** Input data follows **
(** [GeminiProvider.stream_chat]: the chunk after the loop is yielded when
    the loop ends by exhaustion, not when the vendor stream raises. *)
Definition stream_chat_gemini (v : Vendor) (self : t) (messages : list Message)
  : list WireRequest * Stream StreamChunk :=
  let prompt := _build_prompt self messages in
  let request :=
    {| gem_model := Config.model (config self);
       gem_prompt := prompt;
       gem_generation_config := _get_generation_config self;
       gem_streaming := true |} in
  let stream := generate_content_stream v request in
  ([ToGemini request],
   match failure stream with
   | None =>
       {| yielded :=
            flat_map yield_of_text (items stream)
            ++ [ {| chunk_content := ""; chunk_finish_reason := Some "stop";
                    is_final := true |} ];
          raised := None |}
   | Some e =>
       {| yielded := flat_map yield_of_text (items stream);
          raised := Some (_handle_error v self e) |}
   end).

(** [self.chat(messages)] and [self.stream_chat(messages)], dispatched on
    the class of [self]. *)
Definition chat (v : Vendor) (self : t) (messages : list Message)
  : list WireRequest * Res ChatResponse :=
  match kind self with
  | Gemini => chat_gemini v self messages
  | _ => chat_openai v self messages
  end.

Definition stream_chat (v : Vendor) (self : t) (messages : list Message)
  : list WireRequest * Stream StreamChunk :=
  match kind self with
  | Gemini => stream_chat_gemini v self messages
  | _ => stream_chat_openai v self messages
  end.

End Provider.

(** ** [uniai/providers/__init__.py] *)

Module Registry.

(** A provider class, as the registry stores it: its constructor. *)
Definition Constructor := Config.t -> Res Provider.t.

(** The dictionary [PROVIDERS]: keys in insertion order. *)
Definition t := list (string * Constructor).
** End of Input data **
** What is expected **
Using the data above, print exactly the lines from the line that contains "raised := None" through the line that contains "the class of [self]. *)", with both included.

** Answer box **
          raised := None |}
   | Some e =>
       {| yielded := flat_map yield_of_text (items stream);
          raised := Some (_handle_error v self e) |}
   end).

(** [self.chat(messages)] and [self.stream_chat(messages)], dispatched on
    the class of [self]. *)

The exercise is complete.